- _What is expected_
Reproduce exactly, from the data that follows, the line with "Lemma reward_loop_fuel consensus", the line with "(HeaderView_number index)); [lia|done].", and every line that lies between them.

- _Data under study_
※
(** C16: the epoch that follows an epoch of a legal length starts right after it,
    is well formed, has a legal length within a factor of two of the last one,
    pays exactly the primary reward of the next epoch, records a hash rate
    within a factor of two of the recorded one, and its compact target is a
    target at least as hard as the difficulty computed. *)
Theorem next_epoch_ext_bounds :
  300 <= epoch_length e ->
  exists e',
    next_epoch_ext (E:=Error) c e header get_block_header total_uncles_count = Ok (Some e') /\
    epoch_wf e' /\ epoch_number e' = epoch_number e + 1 /\
    start_number e' = start_number e + epoch_length e /\
    300 <= epoch_length e' <= 1800 /\
    epoch_length e / 2 <= epoch_length e' <= 2 * epoch_length e /\
    EpochExt_primary_reward (E:=Error) e' = Ok R /\
    (0 < previous_epoch_hash_rate e ->
       previous_epoch_hash_rate e / 2 <= previous_epoch_hash_rate e'
         <= 2 * previous_epoch_hash_rate e) /\
    (exists d', compact_to_difficulty (E:=Error) (epoch_compact_target e') = Ok d' /\
       1 <= difficulty <= d').
Proof.
  intros H300. destruct next_epoch_ext_ok as (compact & Hc & Hdiff & ->).
  destruct Hin. destruct (ref_next_length_range C u d T) as [Hpos Hlen]; [done|].
  specialize (Hlen H300). fold len in Hlen, Hpos. subst C.
  destruct (difficulty_to_compact_sound (E:=Error) difficulty) as (c' & d' & Hc' & _ & Hd' & ?);
    [lia|]. rewrite Hc in Hc'. injection Hc' as <-.
  assert (R = R / len * len + R mod len) as HR by (rewrite Z.mul_comm; apply Z.div_mod; lia).
  assert (0 <= R mod len < len) by (apply Z.mod_pos_bound; lia).
  assert (0 <= R / len) by (apply Z.div_pos; zlia).
  assert (epoch_wf (mkEpochExt (epoch_number e + 1) (R / len) (R mod len) rate
    (header_hash header) (HeaderView_number header + 1) len compact)) as Hwf.
  { unfold epoch_wf; simpl. zlia. }
  eexists. split; [done|]. split; [done|].
  rewrite EpochExt_primary_reward_ok by done. simpl. rewrite <- HR.
  split_and!; try lia.
  - done.
  - unfold rate, ref_hash_rate. intros Hp.
    destruct (Z.eqb_spec (previous_epoch_hash_rate e) 0); [lia|].
    assert (previous_epoch_hash_rate e / 2 <= previous_epoch_hash_rate e) by divlia. lia.
  - exists d'. split; [done|lia].
Qed.
End next_epoch.
(* ===== verification/Reward.v ===== *)
(** * Block rewards: src/util/reward-calculator/src/lib.rs, src/util/types/src/core/reward.rs

    The reward of a block, finalized [farthest + 1] blocks later: its primary and
    secondary issuance, the fees of its transactions minus the proposers' share,
    and the proposers' share of the transactions it proposed first. *)

From S2P Require Import Prelude Capacity NumExt Types Molecule Errors Epoch Cell Consensus Store.
From S2P Require Import Dao.

Record BlockReward := mkBlockReward {
  reward_total : Capacity;
  reward_primary : Capacity;
  reward_secondary : Capacity;
  reward_tx_fee : Capacity;
  reward_proposal : Capacity;
}.

Section calculator.
Context `{NumExt} (consensus : Consensus) (store : Store).

(** The shares of one fee: [tx_fee.safe_mul_ratio(ratio)] and the rest. *)
Definition txs_fees_step (acc tx_fee : Capacity) : CapacityResult Capacity :=
  proposer ← Capacity_safe_mul_ratio tx_fee (proposer_reward_ratio consensus);
  miner ← Capacity_safe_sub tx_fee proposer;
  Capacity_safe_add acc miner.

Definition txs_fees_of (target : HeaderView) : outcome Error Capacity :=
  target_ext ← expect (get_block_ext store (header_hash target));
  cap (try_fold txs_fees_step Capacity_zero (txs_fees target_ext)).

Definition get_proposal_ids_by_hash (h : Byte32) : gset bytes :=
  list_to_set (default [] (get_block_proposal_txs_ids store h)) ∪
  list_to_set (default [] ((fun us => uncles_data us ≫= uncle_proposals) <$> get_block_uncles store h)).

(** The closures [committed_idx_proc] and [txs_fees_proc]. *)
Definition committed_idx_proc (h : Byte32) : list ProposalShortId :=
  ProposalShortId_from_tx_hash <$> drop 1 (get_block_txs_hashes store h).
Definition txs_fees_proc (h : Byte32) : outcome Error (list Capacity) :=
  ext ← expect (get_block_ext store h);
  Ok (txs_fees ext).

(** The [for] loop over the committed transactions of a block: the state is the
    proposals of the target not yet matched, and the reward. *)
Definition reward_step (proposed : gset bytes) (st : gset bytes * Capacity)
    (committed : ProposalShortId * Capacity) : outcome Error (gset bytes * Capacity) :=
  let '(target_proposals, reward) := st in
  let '(id, tx_fee) := committed in
  if decide (id ∈ target_proposals) then
    let target_proposals := target_proposals ∖ {[id]} in
    if decide (id ∈ proposed) then Ok (target_proposals, reward)
    else
      share ← cap (Capacity_safe_mul_ratio tx_fee (proposer_reward_ratio consensus));
      reward ← cap (Capacity_safe_add reward share);
      Ok (target_proposals, reward)
  else Ok (target_proposals, reward).
Definition reward_block (proposed : gset bytes) (h : Byte32) (st : gset bytes * Capacity) :
    outcome Error (gset bytes * Capacity) :=
  let committed_idx := committed_idx_proc h in
  let has_committed :=
    bool_decide (st.1 ∩ list_to_set committed_idx ≠ (∅ : gset bytes)) in
  if has_committed then
    fees ← txs_fees_proc h;
    try_fold (reward_step proposed) st (zip committed_idx fees)
  else Ok st.

(** The [while] loop, with fuel; [Ok None] is running out of it. *)
Fixpoint reward_loop (fuel : nat) (competing_commit_start : Z) (index : HeaderView)
    (proposed : gset bytes) (st : gset bytes * Capacity) : outcome Error (option Capacity) :=
  if competing_commit_start <? HeaderView_number index then
    match fuel with
    | O => Ok None
    | S fuel =>
        index ← expect (get_block_header store (HeaderView_parent_hash index));
        let competing_proposal_start :=
          Z.max (saturating_sub (HeaderView_number index)
                   (farthest (tx_proposal_window consensus))) 1 in
        previous_ids ←
          expect (get_proposal_ids_by_hash <$> get_block_hash store competing_proposal_start);
        let proposed := proposed ∪ previous_ids in
        st ← reward_block proposed (header_hash index) st;
        reward_loop fuel competing_commit_start index proposed st
    end
  else Ok (Some st.2).

Definition proposal_reward (parent target : HeaderView) : outcome Error (option Capacity) :=
  let target_proposals := get_proposal_ids_by_hash (header_hash target) in
  block_number ← u64_add (HeaderView_number parent) 1;
  len ← ProposalWindow_length (tx_proposal_window consensus);
  first ← u64_add 1 (closest (tx_proposal_window consensus));
  let competing_commit_start := Z.max (saturating_sub block_number len) first in
  st ← reward_block ∅ (header_hash parent) (target_proposals, Capacity_zero);
  reward_loop (Z.to_nat (HeaderView_number parent)) competing_commit_start parent ∅ st.

Definition base_block_reward_parts (target : HeaderView) : outcome Error (Capacity * Capacity) :=
  primary ← primary_block_reward store target;
  secondary ← secondary_block_reward consensus store target;
  Ok (primary, secondary).

Definition block_reward_internal (target parent : HeaderView) :
    outcome Error (option (Script * BlockReward)) :=
  cellbase ← expect (get_cellbase store (header_hash target));
  witness ← expect (TransactionView_witnesses cellbase !! 0%nat);
  cellbase_witness ← expect (from_slice (A:=CellbaseWitness) witness);
  let target_lock := cw_lock cellbase_witness in
  fees ← txs_fees_of target;
  proposal ← proposal_reward parent target;
  match proposal with
  | None => Ok None
  | Some proposal =>
      '(primary, secondary) ← base_block_reward_parts target;
      total ← cap (t ← Capacity_safe_add fees proposal; Capacity_safe_add t primary);
      total ← cap (Capacity_safe_add total secondary);
      Ok (Some (target_lock, mkBlockReward total primary secondary fees proposal))
  end.

Definition block_reward_to_finalize (parent : HeaderView) :
    outcome Error (option (Script * BlockReward)) :=
  block_number ← u64_add (HeaderView_number parent) 1;
  t ← finalize_target consensus block_number;
  target_number ← expect t;
  target ← expect (get_block_hash store target_number ≫= get_block_header store);
  block_reward_internal target parent.

Definition block_reward_for_target (target : HeaderView) :
    outcome Error (option (Script * BlockReward)) :=
  delay ← finalization_delay_length consensus;
  x ← u64_add (HeaderView_number target) delay;
  finalization_parent_number ← u64_sub x 1;
  parent ← expect (get_block_hash store finalization_parent_number ≫= get_block_header store);
  block_reward_internal target parent.

End calculator.

(** ** Fees are split without loss *)

Definition proposer_share (r : Ratio) (fee : Z) : Z := fee * Ratio_numer r / Ratio_denom r.

Lemma proposer_share_bounds r fee :
  0 <= Ratio_numer r <= Ratio_denom r -> 0 < Ratio_denom r -> 0 <= fee ->
  0 <= proposer_share r fee <= fee.
Proof.
  intros Hn Hd Hf. unfold proposer_share. split; [apply Z.div_pos; nia|].
  apply Z.div_le_upper_bound; nia.
Qed.

Section fees.
Context (consensus : Consensus).
Let r := proposer_reward_ratio consensus.
Hypothesis Hratio : 0 <= Ratio_numer r <= Ratio_denom r /\ 0 < Ratio_denom r.

Lemma txs_fees_fold fees acc :
  0 <= acc -> Forall (fun f => 0 <= f /\ f * Ratio_numer r < 2 ^ 64 /\ f < 2 ^ 64) fees ->
  acc + sumZ fees < 2 ^ 64 ->
  try_fold (txs_fees_step consensus) acc fees =
    Ok (acc + sumZ ((fun f => f - proposer_share r f) <$> fees)).
Proof.
  intros Ha Hf. revert acc Ha. induction Hf as [|f fees (Hf0 & Hmul & Hf64) Hfs IH];
    intros acc Ha Hs; csimpl.
  - by rewrite Z.add_0_r.
  - simpl in Hs. destruct (proposer_share_bounds r f) as [? ?]; [lia..|].
    assert (0 <= sumZ fees) by (apply sumZ_nonneg; eapply Forall_impl; [done|]; naive_solver).
    unfold txs_fees_step at 2. fold r.
    assert (Capacity_safe_mul_ratio f r = Ok (proposer_share r f)) as ->.
    { apply safe_mul_ratio_Ok. split_and!; [unfold in_range; nia|lia|done]. }
    step. assert (Capacity_safe_sub f (proposer_share r f) = Ok (f - proposer_share r f)) as ->
      by (apply safe_sub_Ok; split; [done|zlia]).
    step. assert (Capacity_safe_add acc (f - proposer_share r f) =
      Ok (acc + (f - proposer_share r f))) as -> by (apply safe_add_Ok; split; [done|zlia]).
    step. rewrite IH by lia. f_equal. lia.
Qed.

(** The fees of a block are split between its miner and the proposers without
    loss: the miner's part the code computes plus the proposers' shares
    [fee * numer / denom] of all its transactions is the sum of the fees. *)
Theorem fees_split_exactly (store : Store) (target : HeaderView) (ext : BlockExt) :
  get_block_ext store (header_hash target) = Some ext ->
  Forall (fun f => 0 <= f /\ f * Ratio_numer r < 2 ^ 64) (txs_fees ext) ->
  sumZ (txs_fees ext) < 2 ^ 64 ->
  exists miner, txs_fees_of consensus store target = Ok miner /\
    miner + sumZ (proposer_share r <$> txs_fees ext) = sumZ (txs_fees ext).
Proof.
  intros He Hf Hs. unfold txs_fees_of. rewrite He. step. eexists. split.
  - apply cap_Ok, txs_fees_fold; [done| |done].
    clear -Hf Hs. induction Hf as [|f fees Hf Hfs IH]; [constructor|]. simpl in Hs.
    assert (0 <= sumZ fees) by (apply sumZ_nonneg; eapply Forall_impl; [done|]; naive_solver).
    constructor; [lia|]. apply IH. lia.
  - clear. unfold Capacity_zero. induction (txs_fees ext) as [|f fees IH]; csimpl; lia.
Qed.
End fees.

Definition sample_fees : Store :=
  insert_block_ext empty_store [5] (mkBlockExt 0 0 0 None [100; 33; 7]).
Lemma fees_split_exactly_witness :
  exists miner, txs_fees_of sample_consensus sample_fees sample_parent = Ok miner /\
    miner + sumZ (proposer_share PROPOSER_REWARD_RATIO <$> [100; 33; 7]) = sumZ [100; 33; 7].
Proof.
  refine (fees_split_exactly sample_consensus _ sample_fees sample_parent
    (mkBlockExt 0 0 0 None [100; 33; 7]) _ _ _).
  - simpl. lia.
  - reflexivity.
  - simpl. repeat constructor; lia.
  - simpl. lia.
Defined.

(** ** Termination *)

(** Stored headers are numbered along the parent links. *)
Definition numbered (store : Store) : Prop :=
  forall h hd p, get_block_header store h = Some hd ->
    get_block_header store (HeaderView_parent_hash hd) = Some p ->
    HeaderView_number p = HeaderView_number hd - 1.

Lemma reward_loop_fuel consensus store fuel start h index proposed st :
  numbered store -> get_block_header store h = Some index ->
  HeaderView_number index - start <= Z.of_nat fuel ->
  reward_loop consensus store fuel start index proposed st <> Ok None.
Proof.
  intros Hnum. revert h index proposed st. induction fuel as [|fuel IH];
    intros h index proposed st Hi Hf; cbn [reward_loop].
  - destruct (Z.ltb_spec start (HeaderView_number index)); [lia|done].
  - destruct (Z.ltb_spec start (HeaderView_number index)); [|done].
    destruct (get_block_header store (HeaderView_parent_hash index)) as [p|] eqn:Ep; [|done]. step.
    destruct (get_proposal_ids_by_hash store <$> _) as [ids|]; [|done]. step.
    destruct (reward_block _ _ _ _ _) as [st'| |]; step; try done.
    apply (IH (HeaderView_parent_hash index)); [done|]. rewrite (Hnum _ _ _ Hi Ep). lia.
Qed.


(* ===== verification/ContextualVerifier.v ===== *)
(** * Contextual block verification: src/verification/src/contextual_block_verifier.rs

    The checks of a block against the chain it extends.  A [VerifyContext] is the
    store (of the transaction that attaches the block) and the consensus.  The
    transactions are verified in parallel: [par_try_map] takes the order in which
    they happen to finish. *)

From Stdlib Require Import QArith.
From S2P Require Import Prelude Capacity NumExt Rational Difficulty Types Molecule BlockCodec.
From S2P Require Import Errors Epoch Cell Consensus Hashes Store Dao Reward ProposalTable.
From S2P Require Import HeaderVerifier BlockVerifier UnclesVerifier TransactionVerifier.
Local Open Scope Z_scope.

Section ops.
Context `{NumExt} `{Hasher} `{LruCache Z} `{LruCache CacheEntry}.
Context (script_verify : Store -> ResolvedTransaction -> Z -> outcome Error Z).
Context (store : Store) (consensus : Consensus).

(** ** VerifyContext *)

Definition finalize_block_reward (parent : HeaderView) :
    outcome Error (option (Script * BlockReward)) :=
  block_reward_to_finalize consensus store parent.

Definition context_next_epoch_ext (last_epoch : EpochExt) (header : HeaderView) :
    outcome Error (option EpochExt) :=
  next_epoch_ext consensus last_epoch header (get_block_header store)
    (fun h => total_uncles_count <$> get_block_ext store h).

(** [impl BlockMedianTimeContext for VerifyContext]. *)
Definition verify_median_context : BlockMedianTimeContext :=
  mkBlockMedianTimeContext (median_time_block_count consensus) (fun block_hash =>
    header ← expect (get_block_header store block_hash);
    Ok (HeaderView_timestamp header, HeaderView_number header, HeaderView_parent_hash header)).

(** [impl HeaderChecker for VerifyContext]. *)
Definition check_valid (block_hash : Byte32) : outcome Error unit :=
  match get_block_header store block_hash with
  | Some header =>
      tip_header ← expect (get_tip_header store);
      immature ← epoch_before (HeaderView_epoch tip_header) (cellbase_maturity consensus)
        (HeaderView_epoch header);
      if (immature : bool) then Err (into (OutPointError_ImmatureHeader block_hash)) else Ok tt
  | None => Err (into (OutPointError_InvalidHeader block_hash))
  end.

(** ** UncleVerifierContext *)

Definition context_double_inclusion (h : Byte32) : bool :=
  bool_decide (is_Some (get_block_number store h)) || is_uncle store h.

(** [(parent.number() + 1) == uncle_number]. *)
Definition is_child_number (parent : HeaderView) (uncle_number : Z) : outcome Error bool :=
  n ← u64_add (HeaderView_number parent) 1;
  Ok (n =? uncle_number).
Definition context_descendant (uncle : HeaderView) : outcome Error bool :=
  let parent_hash := HeaderView_parent_hash uncle in
  let uncle_number := HeaderView_number uncle in
  if bool_decide (is_Some (get_block_number store parent_hash)) then
    match get_block_header store parent_hash with
    | Some parent => is_child_number parent uncle_number
    | None => Ok false
    end
  else
    match get_uncle_header store parent_hash with
    | Some uncle_parent => is_child_number uncle_parent uncle_number
    | None => Ok false
    end.
Definition UncleVerifierContext_new (epoch : EpochExt) : UncleProvider :=
  mkUncleProvider context_double_inclusion context_descendant epoch consensus.
(* ===== verification/ChainCell.v ===== *)
(** * The cell set: src/chain/src/cell.rs

    Attaching a block marks the cells it spends as dead and adds its own;
    detaching undoes this.  [attach_keeps_cells] shows that the cell set stays
    tied to the transactions of the main chain, which detaching relies on, and
    [rollback_restores] that rolling back a run of attached blocks, in whatever
    order, gives back the whole store. *)

From S2P Require Import Prelude Capacity NumExt Types Molecule Errors Epoch Cell Consensus Store.

(** ** attach_block_cell *)

(** The body of the loop over the inputs. *)
Definition attach_input (txn : Store) (cell : OutPoint) : Store :=
  let cell_tx_hash := op_tx_hash cell in
  match get_tx_meta txn cell_tx_hash with
  | Some meta =>
      let meta := TransactionMeta_set_dead meta (Z.to_nat (op_index cell)) in
      if TransactionMeta_all_dead meta then delete_cell_set txn cell_tx_hash
      else update_cell_set txn cell_tx_hash meta
  | None => txn
  end.

(** [if tx.is_cellbase() { new_cellbase(..) } else { new(..) }]. *)
Definition tx_meta (header : HeaderView) (tx : TransactionView) (all_dead : bool) :
    TransactionMeta :=
  (if TransactionView_is_cellbase tx then TransactionMeta_new_cellbase else TransactionMeta_new)
    (HeaderView_number header) (EpochFraction_number (HeaderView_epoch header)) (header_hash header)
    (length (TransactionView_outputs tx)) all_dead.

Definition attach_tx (block : BlockView) (txn : Store) (tx : TransactionView) : Store :=
  let txn := foldl attach_input txn (TransactionView_input_pts_iter tx) in
  update_cell_set txn (tx_hash tx) (tx_meta (BlockView_header block) tx false).

Definition attach_block_cell (txn : Store) (block : BlockView) : Store :=
  foldl (attach_tx block) txn (BlockView_transactions block).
※
- _Task result_
Lemma reward_loop_fuel consensus store fuel start h index proposed st :
  numbered store -> get_block_header store h = Some index ->
  HeaderView_number index - start <= Z.of_nat fuel ->
  reward_loop consensus store fuel start index proposed st <> Ok None.
Proof.
  intros Hnum. revert h index proposed st. induction fuel as [|fuel IH];
    intros h index proposed st Hi Hf; cbn [reward_loop].
  - destruct (Z.ltb_spec start (HeaderView_number index)); [lia|done].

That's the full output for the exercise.